The WiiM Amp Ultra’s $529 price tag makes traditional audiophile gear look like highway robbery.
This aluminum brick measures just 7.9 inches square and weighs 5.4 pounds. Pack inside are dual Texas Instruments TPA3255 Class D amplifiers pumping out 100 watts per channel into 8 ohms—that doubles to 200 watts at 4 ohms. The signal-to-noise ratio hits 121dB. THD sits at 0.0005%. Numbers like these would’ve cost thousands just five years ago.
That 3.5-inch touchscreen isn’t just for show. Album art, VU meters, direct control over inputs, EQ settings, playback—it’s all there. No more fumbling with remote controls or smartphone apps. Though if you prefer them, both options exist. The included aluminum remote even has voice control and a rechargeable battery. Fancy.

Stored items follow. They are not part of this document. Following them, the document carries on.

(** C4. Every sequence of calls on a new intset returns, never leaves its block,
    and answers as a finite set of integers does. *)
Theorem intset_refines_set cs :
  Forall call_value_ok cs -> zlen cs < 536870912 ->
  intset_calls junk intsetNew cs = Some (set_calls_spec ∅ cs).
Proof.
  intros Hok Hb. apply intset_calls_refine; [|done|rewrite size_empty; lia].
  exists []. split; [apply intsetNew_rep|done].
Qed.

(** C18. intsetAdd stays inside the block, inserts the value at its place in the
    order unless it is a member, widens the block exactly when the value needs
    it, and reports whether the set changed; intsetRemove deletes exactly the
    value and never narrows the block. *)
Theorem intsetAdd_correct iset l v :
  intset_rep iset l -> in_i64 v -> zlen l + 1 < 536870912 ->
  exists iset' iset'', intsetAdd junk iset v = Some (iset', negb (bool_decide (v ∈ l))) /\
    intset_rep iset' (insert_sorted v l) /\
    is_encoding iset' = Z.max (is_encoding iset) (_intsetValueEncoding v) /\
    intsetRemove junk iset v = Some (iset'', bool_decide (v ∈ l)) /\
    intset_rep iset'' (filter (fun x => x <> v) l) /\ is_encoding iset'' = is_encoding iset.
Proof.
  intros Hr Hv Hb. destruct (intsetAdd_rep junk iset l v Hr Hv Hb) as (i1 & ? & ? & ?).
  destruct (intsetRemove_rep junk iset l v Hr Hv) as (i2 & ? & ? & ?). by exists i1, i2.
Qed.

(** C28. intsetGet returns the element of that rank and refuses ranks past the
    end, intsetRandom returns a member of a set that is not empty, and
    intsetBlobLen is the size of the header and the elements. *)
Theorem intsetGet_correct iset l pos rand :
  intset_rep iset l -> in_u32 pos ->
  intsetGet iset pos = Some (l !! Z.to_nat pos) /\
  (l <> [] -> exists v, intsetRandom iset rand = Some v /\ v ∈ l) /\
  intsetBlobLen iset = 8 + zlen (is_contents iset).
Proof.
  intros Hr Hp. split; [by apply intsetGet_ranks|].
  split; [by apply intsetRandom_member|by eapply intsetBlobLen_size].
Qed.
End Theorems.

(** A set of two encodings on its way: {-1, 7} in 16 bit integers. *)
Definition small_iset : intset :=
  {| is_encoding := 2; is_length := 2; is_contents := [255; 255; 7; 0] |}.

Lemma small_iset_rep : intset_rep small_iset [-1; 7].
Proof. split; [by left|done|simpl; lia|done|repeat constructor; cbv; done|repeat constructor; done]. Qed.

Lemma intset_refines_set_witness :
  intset_calls (fun _ => 0) intsetNew [CallAdd 7; CallAdd (-1); CallAdd 70000; CallRemove 7; CallFind 70000; CallLen] =
  Some (set_calls_spec ∅ [CallAdd 7; CallAdd (-1); CallAdd 70000; CallRemove 7; CallFind 70000; CallLen]).
Proof. apply intset_refines_set; [repeat constructor; cbn; mlia|simpl; lia]. Defined.

Lemma intsetAdd_correct_witness :
  exists iset' iset'', intsetAdd (fun _ => 0) small_iset 70000 = Some (iset', negb (bool_decide (70000 ∈ [-1; 7]))) /\
    intset_rep iset' (insert_sorted 70000 [-1; 7]) /\
    is_encoding iset' = Z.max (is_encoding small_iset) (_intsetValueEncoding 70000) /\
    intsetRemove (fun _ => 0) small_iset 70000 = Some (iset'', bool_decide (70000 ∈ [-1; 7])) /\
    intset_rep iset'' (filter (fun x => x <> 70000) [-1; 7]) /\ is_encoding iset'' = is_encoding small_iset.
Proof. apply intsetAdd_correct; [apply small_iset_rep|mlia|simpl; lia]. Defined.

Lemma intsetGet_correct_witness :
  intsetGet small_iset 1 = Some ([-1; 7] !! Z.to_nat 1) /\
  ([-1; 7] <> [] -> exists v, intsetRandom small_iset 12345 = Some v /\ v ∈ [-1; 7]) /\
  intsetBlobLen small_iset = 8 + zlen (is_contents small_iset).
Proof. apply intsetGet_correct; [apply small_iset_rep|mlia]. Defined.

Here’s where things get interesting. The SABRE ESS ES9039Q2M DAC handles 32-bit/384kHz files like they’re nothing. Six TI OPA1612 op-amps appear to keep the noise floor invisible. For wireless duties, you’ve got Wi-Fi 6 tri-band and Bluetooth 5.3. Google Cast, Alexa Cast, DLNA, Spotify Connect, TIDAL Connect—they’re all here. Sorry, Apple users. Still no AirPlay.

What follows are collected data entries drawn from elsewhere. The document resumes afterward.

(* ===== verification/Sds.v ===== *)
(** sds.h and sds.c, the memory side of dynamic strings: headers of five
    widths, growing, shrinking, concatenation and copy.

    An [sds] is the offset of the first character inside its heap block; the
    header lies before it, its last byte holding the type in the low three
    bits.  zmalloc aborts when memory is exhausted, so the NULL returns of the
    source, which guard another allocator, do not occur. *)

From S2P Require Import Prelude.

Record sds := { blk : list Z; ptr : Z }.

Definition SDS_TYPE_5 : Z := 0.
Definition SDS_TYPE_8 : Z := 1.
Definition SDS_TYPE_16 : Z := 2.
Definition SDS_TYPE_32 : Z := 3.
Definition SDS_TYPE_64 : Z := 4.
Definition SDS_TYPE_MASK : Z := 7.
Definition SDS_TYPE_BITS : Z := 3.
Definition SDS_MAX_PREALLOC : Z := 1048576.

Definition SDS_TYPE_5_LEN (f : Z) : Z := Z.shiftr f SDS_TYPE_BITS.

(** ** Headers (sds.h) *)

(** [s[i]] and [s[i] = c], block reads and writes relative to [s]. *)
Definition sget (s : sds) (i : Z) : option Z := bget (blk s) (ptr s + i).
Definition sread (s : sds) (i n : Z) : option (list Z) := bread (blk s) (ptr s + i) n.
Definition swrite (s : sds) (i : Z) (bs : list Z) : option sds :=
  b ← bwrite (blk s) (ptr s + i) bs; Some {| blk := b; ptr := ptr s |}.
Definition sset (s : sds) (i c : Z) : option sds := swrite s i [u8 c].

(** The fields of struct sdshdrN, packed, where N is 8 times [w]. *)
Definition hdr_len (w : Z) (s : sds) : option Z := bs ← sread s (- (2 * w + 1)) w; Some (le_decode bs).
Definition hdr_alloc (w : Z) (s : sds) : option Z := bs ← sread s (- (w + 1)) w; Some (le_decode bs).
Definition hdr_set_len (w : Z) (s : sds) (n : Z) : option sds :=
  swrite s (- (2 * w + 1)) (le_encode (Z.to_nat w) n).
Definition hdr_set_alloc (w : Z) (s : sds) (n : Z) : option sds :=
  swrite s (- (w + 1)) (le_encode (Z.to_nat w) n).

Definition sdslen (s : sds) : option Z :=
  flags ← sget s (-1);
  let t := Z.land flags SDS_TYPE_MASK in
  if t =? SDS_TYPE_5 then Some (SDS_TYPE_5_LEN flags)
  else if t =? SDS_TYPE_8 then hdr_len 1 s
  else if t =? SDS_TYPE_16 then hdr_len 2 s
  else if t =? SDS_TYPE_32 then hdr_len 4 s
  else if t =? SDS_TYPE_64 then hdr_len 8 s
  else Some 0.

(** [sh->alloc - sh->len] is computed in the field's width promoted to int,
    then converted to size_t. *)
Definition hdr_avail (w : Z) (s : sds) : option Z :=
  a ← hdr_alloc w s; l ← hdr_len w s;
  Some (if w =? 4 then u32 (a - l) else u64 (a - l)).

The streaming service list reads like a who’s who of digital music: Spotify, Amazon Music, Tidal, Qobuz, Deezer, Pandora, iHeartRadio, TuneIn, SoundCloud. Meanwhile, the WiiM Home App works on everything from iOS to Windows.

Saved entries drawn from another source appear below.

(** A whole argument; after one outside quotes the blank is passed as well. *)
Lemma arg_run line a pre y rest cur :
  line = pre ++ arg_text a ++ y :: rest -> y = 0 \/ blank y -> arg_ok a -> sds_rep cur [] ->
  fits (4 * zlen line) ->
  exists cur' p, sds_rep cur' (arg_value a) /\
    arg_loop junk (length line) line (astate pre cur false false) = Some (Some (p, cur')) /\
    (p = zlen (pre ++ arg_text a) \/ p = zlen (pre ++ arg_text a) + 1 /\ blank y).
Proof.
  unfold fits. intros Hl Hy (Hb & Hq & _) Hcur Hf. unfold arg_text, arg_value in *. rewrite <-app_assoc in Hl.
  assert (Hlen := f_equal (@length Z) Hl). rewrite !length_app in Hlen. cbn [length] in Hlen.
  destruct (runs_bares line (bare a) pre _ cur [] Hl Hb Hcur) as (n & cur1 & Hn & Hr1 & H1); [unfold fits; simpl; lia|].
  cbn [app] in Hr1. rewrite app_assoc in Hl |- *.
  destruct (quoted_run line (pre ++ bare a) (tail a) y rest cur1 (bare a) Hl Hy Hq Hr1) as (m & cur' & p & Hm & Hr & Hrun & Hp);
    [unfold fits; lia|].
  exists cur', p. split; [done|]. split; [|done].
  replace (length line) with (n + (m + S (length line - n - m - 1)))%nat by lia. by rewrite H1.
Qed.

(** An argument whose quotes do not balance, or with a character after the
    closing quote. *)
Definition bad_text (b : list Z) (dq : bool) (txt : list Z) (last : list Z) : list Z :=
  b ++ quote_char dq :: txt ++ last.
Definition bad_ending (dq : bool) (last : list Z) : Prop :=
  (exists r, last = 0 :: r) \/
  (exists y r, last = quote_char dq :: y :: r /\ y <> 0 /\ isspace (i8 y) = false).

Lemma bad_run line pre b q last cur (dq : bool) txt :
  line = pre ++ bad_text b dq txt last -> bad_ending dq last ->
  (dq = true /\ exists l, q = DQuoted l /\ txt = concat (map dq_text l)) \/
  (dq = false /\ exists l, q = SQuoted l /\ txt = concat (map sq_text l)) ->
  Forall bare_ok b -> quoted_ok q -> sds_rep cur [] -> fits (4 * zlen line) ->
  arg_loop junk (length line) line (astate pre cur false false) = Some None.
Proof.
  unfold fits, bad_text. intros Hl Hbad Hq Hb Hqok Hcur Hf.
  assert (Hlen := f_equal (@length Z) Hl). rewrite !length_app in Hlen. cbn [length] in Hlen. rewrite length_app in Hlen.
  assert (Hlast : (1 <= length last)%nat) by (destruct Hbad as [[r ->]|(y & r & -> & _)]; simpl; lia).
  destruct (runs_bares line b pre _ cur [] Hl Hb Hcur) as (n & cur1 & Hn & Hr1 & H1); [unfold fits; simpl; lia|].
  cbn [app] in Hr1.
  assert (Hrun : exists v, runs line dq (negb dq) ((pre ++ b) ++ [quote_char dq]) txt cur1 b v).
  { assert (HQ := runs_quoted line q ((pre ++ b) ++ [quote_char dq]) last cur1 b ltac:(unfold fits; lia) Hqok Hr1).
    destruct Hq as [(-> & l & -> & ->)|(-> & l & -> & ->)]; eexists; apply HQ; by rewrite Hl, <-!app_assoc. }
  destruct Hrun as (v & m & cur' & Hm & Hr & Hrun).
  replace (length line) with (n + S (m + S (length line - n - m - 2)))%nat by lia. rewrite H1.
  rewrite (open_quote _ _ (txt ++ last) _ _ dq) by (by rewrite Hl, <-!app_assoc). rewrite Hrun.
  destruct Hbad as [[r ->]|(y & r & -> & Hy & Hys)].
  - apply (unterminated _ _ r). by rewrite Hl, <-!app_assoc.
  - rewrite (close_quote _ _ y r _ _ dq) by (by rewrite Hl, <-!app_assoc).
    by rewrite (proj2 (Z.eqb_neq y 0)), Hys by done.
Qed.

(** ** The line *)

(** Not skipped as a blank: the terminator or a character that is not space. *)
Definition stops (x : Z) : Prop := x = 0 \/ isspace (i8 x) = false.

Lemma blank_space x : blank x -> x <> 0 /\ isspace (i8 x) = true.
Proof. by intros [->|[->|[->| ->]]]. Qed.

Lemma skip_blanks_spec line b : forall fuel pre x r,
  line = pre ++ b ++ x :: r -> Forall blank b -> stops x -> (length b <= fuel)%nat ->
  skip_blanks fuel line (zlen pre) = Some (zlen (pre ++ b)).
Proof.
  induction b as [|c b IH]; intros fuel pre x r Hl Hb Hx Hf.
  - cbn [app] in Hl. subst line. rewrite app_nil_r.
    destruct fuel; cbn [skip_blanks]; rewrite bget_mid; cbn [mbind option_bind];
      (destruct Hx as [->|Hx]; [done|]); by rewrite Hx, andb_false_r.
  - apply Forall_cons_1 in Hb as [Hc Hb]. apply blank_space in Hc as [Hc0 Hc].
    destruct fuel as [|fuel]; [simpl in Hf; lia|]. cbn [skip_blanks].
    assert (Hget : bget line (zlen pre) = Some c) by (subst line; apply bget_mid). rewrite Hget. cbn [mbind option_bind].
    rewrite (proj2 (Z.eqb_neq c 0)), Hc by done. cbn [negb andb].
    replace (zlen pre + 1) with (zlen (pre ++ [c])) by (rewrite length_app; simpl; lia).
    rewrite (IH fuel (pre ++ [c]) x r); [by rewrite <-app_assoc|by rewrite Hl, <-app_assoc|done|done|simpl in Hf; lia].
Qed.

(** Blanks in front of the pointer do not matter to the loop. *)
Lemma loop_blanks line pre b1 b2 x r fuel vector :
  line = pre ++ b1 ++ b2 ++ x :: r -> Forall blank b1 -> Forall blank b2 -> stops x ->
  splitargs_loop junk fuel line (zlen (pre ++ b1)) vector = splitargs_loop junk fuel line (zlen pre) vector.
Proof.
  intros Hl H1 H2 Hx. destruct fuel; [done|]. cbn [splitargs_loop].
  assert (Hlen := f_equal (@length Z) Hl). rewrite !length_app in Hlen. cbn [length] in Hlen.
  rewrite (skip_blanks_spec line b2 _ (pre ++ b1) x r) by (done || lia || by rewrite Hl, <-!app_assoc).
  rewrite (skip_blanks_spec line (b1 ++ b2) _ pre x r); [by rewrite <-!app_assoc| | |done|rewrite length_app; lia].
  - by rewrite Hl, <-!app_assoc.
  - by apply Forall_app.
Qed.

(** What follows an argument: blanks, then something that is not a blank; at
    least one blank, or the end of the line. *)
Definition follows (R : list Z) : Prop :=
  exists b x r, R = b ++ x :: r /\ Forall blank b /\ stops x /\ (b <> [] \/ x = 0).

Lemma arg_text_head a : arg_ok a -> exists x r, arg_text a = x :: r /\ x <> 0 /\ isspace (i8 x) = false.
Proof.
  intros (Hb & _ & Hne). unfold arg_text. destruct (bare a) as [|x b]; cbn [app].
  - destruct (tail a) as [|l|l]; [by destruct Hne| |]; eexists _, _; split; done.
  - apply Forall_cons_1 in Hb as [(H0 & Hx & _) _]. by exists x, (b ++ quoted_text (tail a)).
Qed.

Lemma line_follows args rest : line_ok false args -> follows rest -> follows (line_text args ++ rest).
Proof.
  intros Hok Hr. destruct args as [|[b a] args]; [done|]. destruct Hok as (Hb & Hne & Ha & _). cbn [line_text].
  destruct (arg_text_head a Ha) as (x & r & Hx & _ & Hs). exists b, x, (r ++ line_text args ++ rest).
  rewrite Hx, <-!app_assoc. split_and!; [done|done|by right|]. destruct Hne; [done|by left].
Qed.

Lemma args_run args : forall line pre rest vector first,
  line = pre ++ line_text args ++ rest -> line_ok first args -> follows rest -> fits (4 * zlen line) ->
  exists toks, Forall2 sds_rep toks (map (fun a => arg_value a.2) args) /\
    forall fuel, splitargs_loop junk (length args + fuel) line (zlen pre) vector =
      splitargs_loop junk fuel line (zlen (pre ++ line_text args)) (vector ++ toks).
Proof.
  induction args as [|[b a] args IH]; intros line pre rest vector first Hl Hok Hr Hf.
  { exists []. split; [constructor|]. intros fuel. by rewrite !app_nil_r. }
  destruct Hok as (Hb & _ & Ha & Hok). cbn [line_text] in Hl. rewrite <-!app_assoc in Hl.
  destruct (sdsempty_rep junk) as (cur & Hempty & Hcur).
  destruct (line_follows args rest Hok Hr) as (b' & x' & r' & HR & Hb' & Hx' & Hne).
  assert (exists y R, line_text args ++ rest = y :: R /\ (y = 0 \/ blank y)) as (y & R & HyR & Hy).
  { rewrite HR. destruct b' as [|y b']; [destruct Hne as [?| ->]; [done|]; eauto|].
    apply Forall_cons_1 in Hb' as [? _]. eexists y, _. split; [done|by right]. }
  destruct (arg_text_head a Ha) as (x & r & Hx & Hx0 & Hxs).
  assert (Hl1 : line = (pre ++ b) ++ arg_text a ++ y :: R) by (by rewrite Hl, HyR, <-app_assoc).
  destruct (arg_run line a (pre ++ b) y R cur Hl1 Hy Ha Hcur Hf) as (cur' & p & Hrep & Hrun & Hp).
  destruct (IH line (pre ++ b ++ arg_text a) rest (vector ++ [cur']) false) as (toks & Htoks & HIH);
    [by rewrite Hl, <-!app_assoc|done..|].
  exists (cur' :: toks). split; [by constructor|]. intros fuel. cbn [length Nat.add splitargs_loop].
  assert (Hlen := f_equal (@length Z) Hl). rewrite !length_app in Hlen.
  rewrite (skip_blanks_spec line b _ pre x (r ++ line_text args ++ rest)); [|by rewrite Hl, Hx|done|by right|lia].
  cbn [mbind option_bind].
  assert (Hget : bget line (zlen (pre ++ b)) = Some x) by (rewrite Hl1, Hx; cbn [app]; apply bget_mid).
  rewrite Hget. cbn [mbind option_bind]. rewrite (proj2 (Z.eqb_neq x 0)) by done. cbn [negb].
  rewrite Hempty. cbn [mbind option_bind]. unfold astate in Hrun. rewrite Hrun. cbn [mbind option_bind].
  assert (Hgo : splitargs_loop junk (length args + fuel) line p (vector ++ [cur']) =
    splitargs_loop junk (length args + fuel) line (zlen (pre ++ b ++ arg_text a)) (vector ++ [cur'])).
  { rewrite <-app_assoc in Hp. destruct Hp as [->|[-> Hbl]]; [done|].
    replace (zlen (pre ++ b ++ arg_text a) + 1) with (zlen ((pre ++ b ++ arg_text a) ++ [y])) by (rewrite length_app; simpl; lia).
    destruct b' as [|y' b']; cbn [app] in HR; rewrite HR in HyR; injection HyR as -> HR'.
    - destruct Hne as [?| ->]; [done|]. by apply blank_space in Hbl as [? _].
    - apply Forall_cons_1 in Hb' as [Hy' Hb']. apply (loop_blanks line _ [y] b' x' r'); [|by constructor|done|done].
      rewrite Hl1, <-!app_assoc, <-HR'. done. }
  rewrite Hgo, HIH. cbn [line_text]. by rewrite <-!app_assoc.
Qed.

Twenty-four preset EQ profiles plus 10-band graphic and parametric EQ per input? You can tweak until your ears bleed. Room correction happens automatically. The system measures your space, seems to adjust for speaker placement and distance, then optimizes accordingly. Got a subwoofer? It’ll likely integrate that too, complete with crossover management. The Post-Filter Feedback technology compensates for speaker load changes in real-time—or at least that’s the claim.
Traditional amplifier manufacturers must be sweating. This thing decodes Dolby Digital through HDMI ARC. It manages multi-room audio. Uses a copper heat pipe for thermal management. The amp’s unibody chassis construction eliminates vibration and resonance issues that plague cheaper competitors. WiiM positions this squarely against Sonos competition, targeting audiophiles who want modularity without the markup. All for $529. The high-end audio industry’s pricing structure just got called out, hard.